Requirement: With no line omitted, restate the records below exactly as they appear.

Data shown:
(** The computation of [getBudget] after the access check. *)
Definition figures (budget : Budget.t) (docs : list Expense.t) : Figures :=
  let expenses :=
    filter
      (fun e =>
         match Expense.budget e with
         | Some b => (b =? Budget._id budget)%nat
         | None => false
         end &&
         Expense.Status_eqb (Expense.status e) Expense.approved) docs in
  let spentAmount :=
    fold_left (fun total expense => total + Expense.amount expense)
      expenses 0 in
  let remainingAmount := Budget.amount budget - spentAmount in
  let usagePercentage :=
    if negb (Qle_bool (Budget.amount budget) 0)
    then JS.Math_round (spentAmount / Budget.amount budget * 100)
    else 0%Z in
  mkFigures spentAmount remainingAmount usagePercentage expenses.

(** [getBudget]; [owner] is populated, so reading its [_id] throws when
    the owner is no longer stored. *)
Definition getBudget (req_user : User.t) (id : Id) (s : Store)
    : Reply (Budget.t * Figures) :=
  match findById Budget._id id (budgets s) with
  | None => Refused 404 "Budget not found"
  | Some budget =>
      let answer := Sent 200 (budget, figures budget (expenses s)) in
      if User.Role_eqb (User.role req_user) User.user
      then
        match findById User._id (Budget.owner budget) (users s) with
        | None => Thrown ServerError
        | Some owner =>
            if negb (User._id owner =? User._id req_user)%nat
            then Refused 403 "Not authorized to access this budget"
            else answer
        end
      else answer
  end.



End budgetViews.

(** ** models/Expense: receipts *)

Module Receipts.

Inductive FileType := image | document | other.

(** A stored receipt of [expense.receipts]. *)
Record t := mk {
  _id : Id;
  fileName : string;
  originalName : string;
  fileUrl : string;
  fileSize : nat;
  fileType : FileType;
  uploadDate : Z
}.

(** The legacy field [expense.receipt]. *)
Record legacy := mkLegacy {
  l_fileName : option string;
  l_fileUrl : string;
  l_uploadDate : option Z
}.



(** The virtuals [receiptCount] and [hasReceipts]. *)
Definition receiptCount (receipts : list t) : nat := List.length receipts.


(** The part of [expenseSchema.pre('save')] that moves the legacy receipt
    into [receipts]; [newId] is the identifier that the push gives the
    subdocument. *)
Definition migrate (now : Z) (newId : Id) (receipt : option legacy)
    (receipts : list t) : list t :=
  match receipt with
  | Some r =>
      match l_fileName r with
      | Some name =>
          if JS.truthy (Some name) && (List.length receipts =? 0)%nat
          then receipts ++
               [mk newId name name (l_fileUrl r) 0 other
                  (match l_uploadDate r with Some d => d | None => now end)]
          else receipts
      | None => receipts
      end
  | None => receipts
  end.

End Receipts.

(** * Vocabulary of the properties *)

Import expenseController expenseRoutes budgetController.

(** The sum that [reduce((total, x) => total + f(x), 0)] computes. *)
Definition total {A : Type} (f : A -> Q) (l : list A) : Q :=
  fold_left (fun acc x => acc + f x) l 0.

Arguments total : simpl never.

(** The amount that [calculateSpentAmount] reads from an expense:
    [expense.convertedAmount || expense.amount]. *)
Definition converted (e : Expense.t) : Q :=
  JS.num_or (Expense.convertedAmount e) (Expense.amount e).

(** White space removed at the end only. *)
Definition rtrim (l : list ascii) : list ascii := rev (JS.ltrim (rev l)).

(** The actors that the review route lets through. *)
Definition permitted (u : User.t) : Prop :=
  User.role u = User.manager \/ User.role u = User.admin.


(** The date lies in the period of the budget, its ends included. *)
Definition inPeriod (b : Budget.t) (d : Z) : Prop :=
  (Budget.startDate b <= d <= Budget.endDate b)%Z.

(** The date of the expense of a submission: the one sent, else the time
    of the request. *)
Definition expenseDate (now : Z) (body : Body.t) : Z :=
  match Body.date body with Some d => d | None => now end.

Your response:
(** The computation of [getBudget] after the access check. *)
Definition figures (budget : Budget.t) (docs : list Expense.t) : Figures :=
  let expenses :=
    filter
      (fun e =>
         match Expense.budget e with
         | Some b => (b =? Budget._id budget)%nat
         | None => false
         end &&
         Expense.Status_eqb (Expense.status e) Expense.approved) docs in
  let spentAmount :=
    fold_left (fun total expense => total + Expense.amount expense)
      expenses 0 in
  let remainingAmount := Budget.amount budget - spentAmount in
  let usagePercentage :=
    if negb (Qle_bool (Budget.amount budget) 0)
    then JS.Math_round (spentAmount / Budget.amount budget * 100)
    else 0%Z in
  mkFigures spentAmount remainingAmount usagePercentage expenses.

(** [getBudget]; [owner] is populated, so reading its [_id] throws when
    the owner is no longer stored. *)
Definition getBudget (req_user : User.t) (id : Id) (s : Store)
    : Reply (Budget.t * Figures) :=
  match findById Budget._id id (budgets s) with
  | None => Refused 404 "Budget not found"
  | Some budget =>
      let answer := Sent 200 (budget, figures budget (expenses s)) in
      if User.Role_eqb (User.role req_user) User.user
      then
        match findById User._id (Budget.owner budget) (users s) with
        | None => Thrown ServerError
        | Some owner =>
            if negb (User._id owner =? User._id req_user)%nat
            then Refused 403 "Not authorized to access this budget"
            else answer
        end
      else answer
  end.



End budgetViews.

(** ** models/Expense: receipts *)

Module Receipts.

Inductive FileType := image | document | other.

(** A stored receipt of [expense.receipts]. *)
Record t := mk {
  _id : Id;
  fileName : string;
  originalName : string;
  fileUrl : string;
  fileSize : nat;
  fileType : FileType;
  uploadDate : Z
}.

(** The legacy field [expense.receipt]. *)
Record legacy := mkLegacy {
  l_fileName : option string;
  l_fileUrl : string;
  l_uploadDate : option Z
}.



(** The virtuals [receiptCount] and [hasReceipts]. *)
Definition receiptCount (receipts : list t) : nat := List.length receipts.


(** The part of [expenseSchema.pre('save')] that moves the legacy receipt
    into [receipts]; [newId] is the identifier that the push gives the
    subdocument. *)
Definition migrate (now : Z) (newId : Id) (receipt : option legacy)
    (receipts : list t) : list t :=
  match receipt with
  | Some r =>
      match l_fileName r with
      | Some name =>
          if JS.truthy (Some name) && (List.length receipts =? 0)%nat
          then receipts ++
               [mk newId name name (l_fileUrl r) 0 other
                  (match l_uploadDate r with Some d => d | None => now end)]
          else receipts
      | None => receipts
      end
  | None => receipts
  end.

End Receipts.

(** * Vocabulary of the properties *)

Import expenseController expenseRoutes budgetController.

(** The sum that [reduce((total, x) => total + f(x), 0)] computes. *)
Definition total {A : Type} (f : A -> Q) (l : list A) : Q :=
  fold_left (fun acc x => acc + f x) l 0.

Arguments total : simpl never.

(** The amount that [calculateSpentAmount] reads from an expense:
    [expense.convertedAmount || expense.amount]. *)
Definition converted (e : Expense.t) : Q :=
  JS.num_or (Expense.convertedAmount e) (Expense.amount e).

(** White space removed at the end only. *)
Definition rtrim (l : list ascii) : list ascii := rev (JS.ltrim (rev l)).

(** The actors that the review route lets through. *)
Definition permitted (u : User.t) : Prop :=
  User.role u = User.manager \/ User.role u = User.admin.


(** The date lies in the period of the budget, its ends included. *)
Definition inPeriod (b : Budget.t) (d : Z) : Prop :=
  (Budget.startDate b <= d <= Budget.endDate b)%Z.

(** The date of the expense of a submission: the one sent, else the time
    of the request. *)
Definition expenseDate (now : Z) (body : Body.t) : Z :=
  match Body.date body with Some d => d | None => now end.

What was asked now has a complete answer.